• **What is needed**
Scan the listing below and copy every line holding "paper".

• **Information**
(* ===== verification/Vt100Repaint.v ===== *)
(** * Writing a row over another

    The loops of [write_contents_diff] and [write_contents_formatted] of a row keep a
    terminal in step with what they have written: where they leave a cell out, the
    terminal shows it already. A full repaint is a difference to a row of new cells. *)

From Stdlib Require Import String.
From S2P Require Import Prelude Limits TerminalWidth Emulator Vt100Cell Vt100Row Vt100RowInv Vt100Grid Vt100GridInv Vt100Screen Vt100ScreenInv Vt100Attrs Vt100Format Vt100Tokens Vt100Canvas Vt100Glyph.

Local Open Scope Z_scope.

Section row.
Context `{UW : UnicodeWidth} {UWL : UnicodeWidthLaws UW} `{D : Discipline} `{IT : Itoa} {IL : ItoaLaws IT}.
Context (sz : Size) (Hsz : size_safe sz) (G : Grid) (HG : ready sz G).

(** The row that is written, the rows of the terminal around it, and where the
    terminal stood before. *)
Context (row : Z) (wrapping : bool) (above below : list Row) (start : Grid * Attrs).
Context (Hrow : 0 ≤ row < s_rows sz) (Habove : len above = row).
Context (Hwrap : wrapping = true → ∃ A P, above = A ++ [P] ∧ len (cells P) = s_cols sz ∧ last_filled (cells P)).

(** The cells to write and those they are written over; the mark of the terminal's row
    and the cursor when the row is begun. *)
Context (T P : list Cell) (w0 : bool) (p0 : Pos).
Context (HT : len T = s_cols sz) (HP : len P = s_cols sz).

Definition paper (entered w : bool) (cs : list Cell) (p : Pos) : Grid :=
  canvas G (mark (wrapping && entered) above ++ mkRow cs w :: below) p.

(** The cells written so far, and those that wait to be erased. *)
Definition inked (e : option (Z * Attrs)) (done X : list Cell) : Prop :=
  match e with
  | None => Forall2 alike done X
  | Some (col, a) =>
      attrs_ok a ∧ ∃ D1 D2, done = D1 ++ D2 ∧ len D1 = col ∧ D2 ≠ [] ∧ Forall (blank a) D2 ∧ Forall2 alike D1 X
  end.

(** The loop between two characters: [done] is written, the terminal shows [X] and then
    what is left of the old row. After a wrapped row the terminal may wait at the end of that
    row until something is drawn. *)
Record pen_inv (entered w : bool) (done todo X Y : list Cell) (p : Pen) : Prop := {
  pi_drawn : drawn (out p) start (paper entered w (X ++ Y) (prev_pos p), prev_attrs p);
  pi_attrs : attrs_ok (prev_attrs p);
  pi_pos : pos_ok sz (prev_pos p);
  pi_split : done ++ todo = T;
  pi_rest : rest (drop (length X) P) Y;
  pi_len : len (X ++ Y) = s_cols sz;
  pi_done : inked (erase p) done X;
  pi_flag : w = true → w0 = true ∧ last_filled (X ++ Y);
  pi_kept : last_filled T → same_end T P = true → w = w0;
  pi_wait : wrapping = true →
    if entered then p_row (prev_pos p) + 1 = row → p_col (prev_pos p) < s_cols sz
    else prev_pos p = mkPos (row - 1) (s_cols sz) ∧ X = [] ∧ ∀ c q, head T = Some c → head P = Some q → Cell_eqb c q = false;
  pi_from : prev_pos p = p0 ∨ (p_row (prev_pos p) = row ∧ (same_end T P = true → p_col (prev_pos p) < s_cols sz));
  pi_end : last_filled done → erase p = None ∧ (prev_pos p = mkPos row (len done) ∨ same_end done (take (length done) P) = true);
  pi_last : todo = [] → erase p = None → ∀ x c, T = x ++ [c] → cell_is [] false false c → same_end T P = true;
}.

(** The attributes. *)
Lemma switch_drawn a g p :
  drawn (out p) start (g, prev_attrs p) → attrs_ok (prev_attrs p) → attrs_ok a →
  ∃ b, switch_attrs a p = Some (set_prev_attrs a (write b p)) ∧ drawn (out p ++ b) start (g, a).
Proof using IL.
  intros Hd Hp Ha. unfold switch_attrs. case_bool_decide as Hne.
  - destruct (drawn_attrs a (prev_attrs p) g Ha Hp) as (b & Hb & Hdb). rewrite Hb. exists b. split; [done|]. by eapply drawn_app.
  - assert (prev_attrs p = a) as <- by (by destruct (decide (prev_attrs p = a))). exists []. rewrite app_nil_r. split; [|done].
    unfold set_prev_attrs, write. cbn. rewrite app_nil_r. by destruct p.
Qed.

(** ** The mark of the row *)
Lemma flag_after w w' X X' Y Y' Z Q :
  (w = true → w0 = true ∧ last_filled (X ++ Y)) → Y ≠ [] → Z = X' ++ Y' → mark_after w w' Y Y' Q → w' = true → w0 = true ∧ last_filled Z.
Proof using.
  intros Hf HY -> [[-> Hm]|[-> _]] Hw; [|done]. destruct (Hf Hw) as [H0 Hl]. split; [done|].
  apply last_filled_app, Hm. by apply (last_filled_tail X).
Qed.

Lemma kept_after w w' done todo Y Z :
  done ++ todo = T → paired todo → mark_after w w' Y Z (drop (length done) P) → same_end T P = true → w' = w.
Proof using HT HP.
  intros Hs Hp [[-> _]|[-> (k & Hk & Hsec)]] Hend; [done|]. exfalso. apply drop_here in Hk as [Hk _].
  assert (len todo = 1) as Hl.
  { clear Hrow Habove Hwrap Hend Hsec. pose proof HP as HP'. pose proof HT as HT'. rewrite Hk, len_app in HP'. rewrite <- Hs, len_app in HT'.
    change (len [k]) with 1 in HP'. unfold len in *. rewrite length_take in HP'. lia. }
  destruct todo as [|c [|? todo]]; [by vm_compute in Hl| |clear -Hl; rewrite !len_cons in Hl; pose proof (len_nonneg todo); lia].
  pose proof (paired_head _ _ Hp) as Hc. rewrite <- Hs, Hk in Hend. unfold same_end in Hend. rewrite !reverse_app in Hend. cbn in Hend.
  rewrite Hc in Hend. apply eqb_second in Hend. rewrite (proj2 (second_flags _ Hsec)) in Hend. congruence.
Qed.

(** ** Entering a row from the wrapped one before it *)
Lemma enters_row (wide : bool) w cs c :
  wrapping = true → s_cols sz - (if wide then 2 else 1) < c ≤ s_cols sz →
  ∀ entered, enters wide (paper entered w cs (mkPos (row - 1) c)) (paper true w cs (mkPos row 0)).
Proof using Habove HG Hrow Hsz Hwrap UWL.
  intros Hw Hc entered. unfold paper. rewrite Hw. cbn [andb]. destruct (Hwrap Hw) as (A & R & -> & HR & Hf). rewrite !mark_last.
  rewrite len_app in Habove. change (len [R]) with 1 in Habove. rewrite <- !app_assoc. cbn [app].
  replace (row - 1) with (len A) by lia. replace row with (len A + 1) by lia.
  destruct entered; [apply (enters_wrap sz Hsz G HG wide A (Row_wrap true R) (mkRow cs w) below c)
    |apply (enters_wrap sz Hsz G HG wide A R (mkRow cs w) below c)]; done || lia.
Qed.

Lemma text_space : text_of false [32].
Proof using UWL. apply text_base; rewrite ?width_ascii by lia; [split; [left|]; lia|done..]. Qed.

(** A space, and back. *)
Lemma drawn_entry w Q Y a :
  wrapping = true → over Q Y → Q ≠ [] → len Y = s_cols sz → attrs_ok a →
  ∃ z Y', plain z ∧ rest (drop 1 Q) Y' ∧ (w = true → last_filled Y → last_filled (z :: Y')) ∧ drawn ([32] ++ Backspace_write_buf)
    (paper false w Y (mkPos (row - 1) (s_cols sz)), a) (paper true w (z :: Y') (mkPos row 0), a).
Proof using Habove HG Hrow Hsz Hwrap UWL.
  intros Hw Ho Hne HlY Ha. destruct Q as [|q Q]; [done|].
  destruct (drawn_text_over sz Hsz G HG false [32] a (paper false w Y (mkPos (row - 1) (s_cols sz)))
    (mark true above) below w [] [q] Q Y) as (zs & Y' & w' & Hg & Hl & (Hr & Hm & Hn) & Hd); [apply text_space|done|done|done|done|..].
  { rewrite len_mark, Habove. pose proof (enters_row false w Y (s_cols sz) Hw ltac:(cbv iota; lia) false) as He.
    unfold paper in He |- *. rewrite Hw in He |- *. exact He. }
  rewrite Hn in Hd by done. inversion Hg as [z Hz Haz|]; subst zs. exists z, Y'. split_and!; [by exists [32]|done| |].
  { intros Hwt Hf. destruct Hm as [[_ Hm]|[-> _]]; [by apply Hm|]. by rewrite <- Hn in Hwt. }
  eapply drawn_app; [exact Hd|]. unfold paper. rewrite Hw. rewrite len_mark, Habove.
  exact (drawn_backspace (canvas G (row_of (mark true above) below w [] Y' [z]) (mkPos row 1)) a).
Qed.

(** A position of this row that is not after the end of a wrapped one is reached by a move. *)
Lemma drawn_move entered w cs p col a :
  0 ≤ col < s_cols sz → pos_ok sz p → (wrapping = true → entered = true) →
  ∃ b, MoveFromTo_write_buf p (mkPos row col) = Some b ∧ drawn b (paper entered w cs p, a) (paper true w cs (mkPos row col), a).
Proof using HG Hrow Hsz IL.
  intros Hc Hp Hen. unfold paper.
  assert (wrapping && entered = wrapping && true) as -> by (clear Hwrap; destruct wrapping; [by rewrite Hen|done]).
  apply (drawn_move_from_to sz Hsz G HG); [apply Hp|apply Hp|done].
Qed.

(** ** Erasing *)
Lemma inked_length col a done X : inked (Some (col, a)) done X → len X = col ∧ len X < len done.
Proof using.
  clear Hrow Habove HT HP. intros (_ & D1 & D2 & -> & Hc & Hne & _ & Hf). apply Forall2_length in Hf. rewrite len_app. unfold len in Hc |- *.
  destruct D2; [done|]. cbn [length]. lia.
Qed.

Lemma rest_left (Q X Y : list Cell) : rest (drop (length X) Q) Y → len X < len Q → drop (length X) Q ≠ [] ∧ Y ≠ [].
Proof using.
  clear Hrow Habove HT HP. intros Hr Hl. assert (drop (length X) Q ≠ []) as Hne.
  { intros Hd%(f_equal (@length Cell)). rewrite length_drop in Hd. unfold len in Hl. cbn in Hd. lia. }
  split; [done|]. eapply same_len_nonempty; [by apply rest_len|done].
Qed.
(* ===== verification/Vt100Follow.v ===== *)
(** * A display that follows the client

    The client paints its first screen in full and every later one as a difference to
    the one before. A terminal that is sent these bytes shows each screen in turn, as long as
    the differences are [steady]. *)

From Stdlib Require Import String.
From S2P Require Import Prelude Limits TerminalWidth Emulator Terminal Vt100Cell Vt100Row Vt100RowInv Vt100Grid Vt100GridInv Vt100Screen Vt100ScreenInv Vt100Attrs Vt100Parser Vt100Format EmulatorSafety Vt100Tokens Vt100Canvas Vt100Glyph Vt100Repaint Vt100Roundtrip Vt100Difference Vt100Ansi Vt100Display.

Local Open Scope Z_scope.

Section screens.
Context `{UW : UnicodeWidth} {UWL : UnicodeWidthLaws UW} `{IT : Itoa} {IL : ItoaLaws IT}.

(** [r'] is [r] with the mode [m] set to [b]. *)
Record switched (m : Z) (b : bool) (r r' : VtScreen) : Prop := {
  sw_u8 : is_u8 (modes r');
  sw_grid : grid r' = grid r;
  sw_attrs : attrs r' = attrs r;
  sw_mode : mode m r' = b;
  sw_others : ∀ m', m' ∈ plain_modes → m' ≠ m → mode m' r' = mode m' r;
  sw_mouse : mouse_protocol_mode r' = mouse_protocol_mode r ∧ mouse_protocol_encoding r' = mouse_protocol_encoding r;
}.

(** A mode is written when it changes. *)
Lemma paints_switch m (wr : bool → bytes) b0 b r :
  m ∈ plain_modes → (∀ b s, paints (wr b) s (toggled b m s)) → is_u8 (modes r) → mode m r = b0 →
  ∃ r', paints (if Bool.eqb b b0 then [] else wr b) r r' ∧ switched m b r r'.
Proof using.
  intros Hm Hwr Hu Hb. destruct (Bool.eqb b b0) eqn:He.
  - apply eqb_prop in He as ->. exists r. split; [apply paints_nil|by split].
  - destruct (toggled_facts b m r Hu Hm) as (Hu' & Hg & Hmode & Ho). exists (toggled b m r). split; [apply Hwr|by split].
Qed.

(** The mouse reports too, from those before. *)
Lemma paints_mouse_mode_change m r :
  paints (MouseProtocolMode_write_buf m (mouse_protocol_mode r)) r (set_mouse_mode m r).
Proof using.
  unfold MouseProtocolMode_write_buf. case_bool_decide as Hm.
  - replace (set_mouse_mode m r) with r by (destruct r; cbn in *; by subst). apply paints_nil.
  - destruct m; [|by eapply (paints_decset 9)|by eapply (paints_decset 1000)|by eapply (paints_decset 1002)|by eapply (paints_decset 1003)].
    destruct (mouse_protocol_mode r) eqn:Hr; [done| | | |]; [eapply (paints_decrst 9)|eapply (paints_decrst 1000)|eapply (paints_decrst 1002)|eapply (paints_decrst 1003)];
      try done; cbn; unfold clear_mouse_mode; by rewrite Hr, bool_decide_eq_true_2.
Qed.

Lemma paints_mouse_encoding_change e r :
  paints (MouseProtocolEncoding_write_buf e (mouse_protocol_encoding r)) r (set_mouse_encoding e r).
Proof using.
  unfold MouseProtocolEncoding_write_buf. case_bool_decide as He.
  - replace (set_mouse_encoding e r) with r by (destruct r; cbn in *; by subst). apply paints_nil.
  - destruct e; [|by eapply (paints_decset 1005)|by eapply (paints_decset 1006)].
    destruct (mouse_protocol_encoding r) eqn:Hr; [done| |]; [eapply (paints_decrst 1005)|eapply (paints_decrst 1006)];
      try done; cbn; unfold clear_mouse_encoding; by rewrite Hr, bool_decide_eq_true_2.
Qed.

#[local] Existing Instance strict_rows.

(** The sequences after the contents. *)
Lemma paints_input_mode_diff prev s r :
  is_u8 (modes r) →
  (∀ m, m ∈ [MODE_APPLICATION_KEYPAD; MODE_APPLICATION_CURSOR; MODE_BRACKETED_PASTE] → mode m r = mode m prev) →
  (∀ m, m ∈ [MODE_HIDE_CURSOR; MODE_REVERSE_VIDEO] → mode m r = mode m s) →
  mouse_protocol_mode r = mouse_protocol_mode prev → mouse_protocol_encoding r = mouse_protocol_encoding prev →
  ∃ r', paints (write_input_mode_diff prev s) r r' ∧ is_u8 (modes r') ∧ grid r' = grid r ∧ attrs r' = attrs r ∧
    (∀ m, m ∈ plain_modes → mode m r' = mode m s) ∧
    mouse_protocol_mode r' = mouse_protocol_mode s ∧ mouse_protocol_encoding r' = mouse_protocol_encoding s.
Proof using.
  intros Hu Hold Hnew Hmm Hme. unfold write_input_mode_diff.
  destruct (paints_switch MODE_APPLICATION_KEYPAD ApplicationKeypad_write_buf (mode MODE_APPLICATION_KEYPAD prev) (mode MODE_APPLICATION_KEYPAD s) r)
    as (r1 & Hp1 & [Hu1 Hg1 Ha1 Hb1 Ho1 [Hm1 He1]]); [in_modes|intros; apply paints_modes|done|apply Hold; in_modes|].
  destruct (paints_switch MODE_APPLICATION_CURSOR ApplicationCursor_write_buf (mode MODE_APPLICATION_CURSOR prev) (mode MODE_APPLICATION_CURSOR s) r1)
    as (r2 & Hp2 & [Hu2 Hg2 Ha2 Hb2 Ho2 [Hm2 He2]]); [in_modes|intros; apply paints_modes|done|rewrite Ho1 by (in_modes || done); apply Hold; in_modes|].
  destruct (paints_switch MODE_BRACKETED_PASTE BracketedPaste_write_buf (mode MODE_BRACKETED_PASTE prev) (mode MODE_BRACKETED_PASTE s) r2)
    as (r3 & Hp3 & [Hu3 Hg3 Ha3 Hb3 Ho3 [Hm3 He3]]);
    [in_modes|intros; apply paints_modes|done|rewrite Ho2, Ho1 by (in_modes || done); apply Hold; in_modes|].
  pose proof (paints_mouse_mode_change (mouse_protocol_mode s) r3) as Hp4. replace (mouse_protocol_mode r3) with (mouse_protocol_mode prev) in Hp4 by congruence.
  pose proof (paints_mouse_encoding_change (mouse_protocol_encoding s) (set_mouse_mode (mouse_protocol_mode s) r3)) as Hp5.
  replace (mouse_protocol_encoding (set_mouse_mode _ r3)) with (mouse_protocol_encoding prev) in Hp5 by (change (mouse_protocol_encoding (set_mouse_mode _ r3)) with (mouse_protocol_encoding r3); congruence).
  exists (set_mouse_encoding (mouse_protocol_encoding s) (set_mouse_mode (mouse_protocol_mode s) r3)). split_and!; try done.
  - cbn zeta. eapply paints_app; [exact Hp1|]. eapply paints_app; [exact Hp2|]. eapply paints_app; [exact Hp3|]. by eapply paints_app.
  - change (grid (set_mouse_encoding _ _)) with (grid r3). congruence.
  - change (attrs (set_mouse_encoding _ _)) with (attrs r3). congruence.
  - intros m Hin. change (mode m (set_mouse_encoding _ _)) with (mode m r3).
    repeat (apply elem_of_cons in Hin as [->|Hin]); [..|by apply not_elem_of_nil in Hin].
    all: rewrite ?Ho3, ?Ho2, ?Ho1 by (in_modes || done); done || (apply Hnew; in_modes).
Qed.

• **Response for this exercise**
Definition paper (entered w : bool) (cs : list Cell) (p : Pos) : Grid :=
  pi_drawn : drawn (out p) start (paper entered w (X ++ Y) (prev_pos p), prev_attrs p);
  ∀ entered, enters wide (paper entered w cs (mkPos (row - 1) c)) (paper true w cs (mkPos row 0)).
  intros Hw Hc entered. unfold paper. rewrite Hw. cbn [andb]. destruct (Hwrap Hw) as (A & R & -> & HR & Hf). rewrite !mark_last.
    (paper false w Y (mkPos (row - 1) (s_cols sz)), a) (paper true w (z :: Y') (mkPos row 0), a).
  destruct (drawn_text_over sz Hsz G HG false [32] a (paper false w Y (mkPos (row - 1) (s_cols sz)))
    unfold paper in He |- *. rewrite Hw in He |- *. exact He. }
  eapply drawn_app; [exact Hd|]. unfold paper. rewrite Hw. rewrite len_mark, Habove.
  ∃ b, MoveFromTo_write_buf p (mkPos row col) = Some b ∧ drawn b (paper entered w cs p, a) (paper true w cs (mkPos row col), a).
  intros Hc Hp Hen. unfold paper.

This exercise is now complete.